**Task inputs:**
Lemma clean_loop_with_newlines (outs : list str) :
  Forall clean_output outs -> clean_loop (with_newlines outs) = outs.
Proof.
  induction outs as [|o [|q rest] IH]; intros H; [reflexivity| |];
    inversion H as [|? ? (Hsp & Hr & Hd & Hk) Hrest]; subst.
  - simpl with_newlines. rewrite clean_loop_cons.
    rewrite <- (app_nil_r o) at 1.
    now rewrite clean_line_fixed.
  - rewrite with_newlines_cons2, clean_loop_cons.
    rewrite clean_line_fixed by (assumption || reflexivity).
    now rewrite IH.
Qed.

Lemma clean_output_nonempty (out : str) : clean_output out -> out <> [].
Proof. intros (H & _) ->. discriminate. Qed.

Lemma cleaned_line_text (content : str) :
  Forall line_text (clean_loop (readlines content)).
Proof.
  pose proof (clean_loop_output (readlines content)) as Ho.
  pose proof (clean_loop_singleline _ (readlines_read content)) as Hs.
  rewrite Forall_forall in *. intros out Hin. split.
  - apply clean_output_nonempty. now apply Ho.
  - now apply Hs.
Qed.

(** C6.  Cleaning is idempotent: cleaning the cleaned text gives the same
    text, character for character, and the second pass keeps every line
    of the first as it is. *)
Theorem clean_text_idempotent (content : str) :
  clean_text (clean_text content) = clean_text content
  /\ clean_loop (readlines (clean_text content))
     = clean_loop (readlines content).
Proof.
  assert (H : clean_loop (readlines (clean_text content))
              = clean_loop (readlines content)).
  { unfold clean_text.
    rewrite readlines_join by apply cleaned_line_text.
    apply clean_loop_with_newlines, clean_loop_output. }
  split; [|exact H]. unfold clean_text at 1. now rewrite H.
Qed.

(** * The file-level function *)

Lemma files_Some (w : world) (p : path) (content : str) :
  files w p = Some content <-> disk w p = Some (Text content).
Proof.
  unfold files. destruct (disk w p) as [[c|]|]; split; congruence.
Qed.
Lemma count_lock_one (category c : nat) (k : channel_key) (chs : list channel) :
  count_matching category k (map (lock_one c) chs) = count_matching category k chs.
Proof.
  unfold count_matching. induction chs as [|x r IH]; simpl; [reflexivity|].
  rewrite matches_lock_one. destruct (matches category k x); simpl; now rewrite IH.
Qed.

Lemma settled_lock_one (category c : nat) (labels : channel_key -> string)
    (chs : list channel) (k : channel_key) :
  settled category labels chs k ->
  settled category labels (map (lock_one c) chs) k.
Proof.
  intros (ch & Hf & Hn). exists (lock_one c ch).
  rewrite find_lock_one, Hf. split; [reflexivity|].
  rewrite <- Hn. unfold lock_one. destruct (is_voice_in c ch); reflexivity.
Qed.

Lemma every_key_listed (k : channel_key) :
  existsb (channel_key_eqb k) all_keys = true.
Proof. destruct k; reflexivity. Qed.

Lemma all_keys_distinct : NoDup all_keys.
Proof.
  unfold all_keys.
  repeat (apply NoDup_cons;
          [simpl; intros H;
           repeat (destruct H as [H|H]; [discriminate H|]); destruct H|]).
  apply NoDup_nil.
Qed.

Lemma target_category_after (g : guild) :
  find_index (fun n => (n =? category_name)%string) (categories_after g) 0
  = Some (target_category g).
Proof.
  unfold categories_after, target_category.
  destruct (find_index _ (categories g) 0) as [i|] eqn:E; [exact E|].
  rewrite (find_index_app_new _ _ _ 0 E); [reflexivity|].
  apply String.eqb_refl.
Qed.

Section CycleGuild.

Variable float_repr : float -> string.
Variable container_str : pyval -> string.

Lemma cycle_labels_eq (n : Z) (st : stats) (k : channel_key) :
  cycle_labels float_repr container_str n st k
  = CHANNEL_KEYS k
    ++ (" " ++ py_str float_repr container_str (value_of (format_int_grouped n) st k)).
Proof. reflexivity. Qed.

(** The guild of a complete cycle is a fixed point of that cycle. *)
Lemma cycle_guild_idem (n : Z) (st : stats) (g : guild) :
  cycle_guild float_repr container_str n st
    (cycle_guild float_repr container_str n st g)
  = cycle_guild float_repr container_str n st g.
Proof.
  unfold cycle_guild at 1.
  assert (Ht : target_category (cycle_guild float_repr container_str n st g)
               = target_category g).
  { unfold target_category at 1. simpl. rewrite target_category_after. reflexivity. }
  assert (Hc : categories_after (cycle_guild float_repr container_str n st g)
               = categories_after g).
  { unfold categories_after at 1. simpl. rewrite target_category_after. reflexivity. }
  rewrite Ht, Hc.
  change (channels (cycle_guild float_repr container_str n st g))
    with (map (lock_one (target_category g))
            (reconcile_keys (target_category g)
               (cycle_labels float_repr container_str n st) all_keys (channels g))).
  change (member_count (cycle_guild float_repr container_str n st g))
    with (member_count g).
  unfold cycle_guild. f_equal.
  set (L := cycle_labels float_repr container_str n st).
  set (c := target_category g).
  assert (Hs : forall k,
             settled c L (map (lock_one c) (reconcile_keys c L all_keys (channels g))) k).
  { intros k. apply settled_lock_one.
    apply (reconcile_keys_settles c L _ (cycle_labels_eq n st)).
    left. apply every_key_listed. }
  rewrite (settled_keys_fixed c L all_keys _ Hs).
  rewrite map_map. apply map_ext. intros ch. apply lock_one_idem.
Qed.

End CycleGuild.


(** * Further properties: what a cycle keeps *)

Lemma one_per_key_refl (category : nat) (w : world) : one_per_key category w w.
Proof. intros k. lia. Qed.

**Goal of the exercise:** Give back the entire listing, line for line, exactly as it stands.

**Task output:**
Lemma clean_loop_with_newlines (outs : list str) :
  Forall clean_output outs -> clean_loop (with_newlines outs) = outs.
Proof.
  induction outs as [|o [|q rest] IH]; intros H; [reflexivity| |];
    inversion H as [|? ? (Hsp & Hr & Hd & Hk) Hrest]; subst.
  - simpl with_newlines. rewrite clean_loop_cons.
    rewrite <- (app_nil_r o) at 1.
    now rewrite clean_line_fixed.
  - rewrite with_newlines_cons2, clean_loop_cons.
    rewrite clean_line_fixed by (assumption || reflexivity).
    now rewrite IH.
Qed.

Lemma clean_output_nonempty (out : str) : clean_output out -> out <> [].
Proof. intros (H & _) ->. discriminate. Qed.

Lemma cleaned_line_text (content : str) :
  Forall line_text (clean_loop (readlines content)).
Proof.
  pose proof (clean_loop_output (readlines content)) as Ho.
  pose proof (clean_loop_singleline _ (readlines_read content)) as Hs.
  rewrite Forall_forall in *. intros out Hin. split.
  - apply clean_output_nonempty. now apply Ho.
  - now apply Hs.
Qed.

(** C6.  Cleaning is idempotent: cleaning the cleaned text gives the same
    text, character for character, and the second pass keeps every line
    of the first as it is. *)
Theorem clean_text_idempotent (content : str) :
  clean_text (clean_text content) = clean_text content
  /\ clean_loop (readlines (clean_text content))
     = clean_loop (readlines content).
Proof.
  assert (H : clean_loop (readlines (clean_text content))
              = clean_loop (readlines content)).
  { unfold clean_text.
    rewrite readlines_join by apply cleaned_line_text.
    apply clean_loop_with_newlines, clean_loop_output. }
  split; [|exact H]. unfold clean_text at 1. now rewrite H.
Qed.

(** * The file-level function *)

Lemma files_Some (w : world) (p : path) (content : str) :
  files w p = Some content <-> disk w p = Some (Text content).
Proof.
  unfold files. destruct (disk w p) as [[c|]|]; split; congruence.
Qed.
Lemma count_lock_one (category c : nat) (k : channel_key) (chs : list channel) :
  count_matching category k (map (lock_one c) chs) = count_matching category k chs.
Proof.
  unfold count_matching. induction chs as [|x r IH]; simpl; [reflexivity|].
  rewrite matches_lock_one. destruct (matches category k x); simpl; now rewrite IH.
Qed.

Lemma settled_lock_one (category c : nat) (labels : channel_key -> string)
    (chs : list channel) (k : channel_key) :
  settled category labels chs k ->
  settled category labels (map (lock_one c) chs) k.
Proof.
  intros (ch & Hf & Hn). exists (lock_one c ch).
  rewrite find_lock_one, Hf. split; [reflexivity|].
  rewrite <- Hn. unfold lock_one. destruct (is_voice_in c ch); reflexivity.
Qed.

Lemma every_key_listed (k : channel_key) :
  existsb (channel_key_eqb k) all_keys = true.
Proof. destruct k; reflexivity. Qed.

Lemma all_keys_distinct : NoDup all_keys.
Proof.
  unfold all_keys.
  repeat (apply NoDup_cons;
          [simpl; intros H;
           repeat (destruct H as [H|H]; [discriminate H|]); destruct H|]).
  apply NoDup_nil.
Qed.

Lemma target_category_after (g : guild) :
  find_index (fun n => (n =? category_name)%string) (categories_after g) 0
  = Some (target_category g).
Proof.
  unfold categories_after, target_category.
  destruct (find_index _ (categories g) 0) as [i|] eqn:E; [exact E|].
  rewrite (find_index_app_new _ _ _ 0 E); [reflexivity|].
  apply String.eqb_refl.
Qed.

Section CycleGuild.

Variable float_repr : float -> string.
Variable container_str : pyval -> string.

Lemma cycle_labels_eq (n : Z) (st : stats) (k : channel_key) :
  cycle_labels float_repr container_str n st k
  = CHANNEL_KEYS k
    ++ (" " ++ py_str float_repr container_str (value_of (format_int_grouped n) st k)).
Proof. reflexivity. Qed.

(** The guild of a complete cycle is a fixed point of that cycle. *)
Lemma cycle_guild_idem (n : Z) (st : stats) (g : guild) :
  cycle_guild float_repr container_str n st
    (cycle_guild float_repr container_str n st g)
  = cycle_guild float_repr container_str n st g.
Proof.
  unfold cycle_guild at 1.
  assert (Ht : target_category (cycle_guild float_repr container_str n st g)
               = target_category g).
  { unfold target_category at 1. simpl. rewrite target_category_after. reflexivity. }
  assert (Hc : categories_after (cycle_guild float_repr container_str n st g)
               = categories_after g).
  { unfold categories_after at 1. simpl. rewrite target_category_after. reflexivity. }
  rewrite Ht, Hc.
  change (channels (cycle_guild float_repr container_str n st g))
    with (map (lock_one (target_category g))
            (reconcile_keys (target_category g)
               (cycle_labels float_repr container_str n st) all_keys (channels g))).
  change (member_count (cycle_guild float_repr container_str n st g))
    with (member_count g).
  unfold cycle_guild. f_equal.
  set (L := cycle_labels float_repr container_str n st).
  set (c := target_category g).
  assert (Hs : forall k,
             settled c L (map (lock_one c) (reconcile_keys c L all_keys (channels g))) k).
  { intros k. apply settled_lock_one.
    apply (reconcile_keys_settles c L _ (cycle_labels_eq n st)).
    left. apply every_key_listed. }
  rewrite (settled_keys_fixed c L all_keys _ Hs).
  rewrite map_map. apply map_ext. intros ch. apply lock_one_idem.
Qed.

End CycleGuild.


(** * Further properties: what a cycle keeps *)

Lemma one_per_key_refl (category : nat) (w : world) : one_per_key category w w.
Proof. intros k. lia. Qed.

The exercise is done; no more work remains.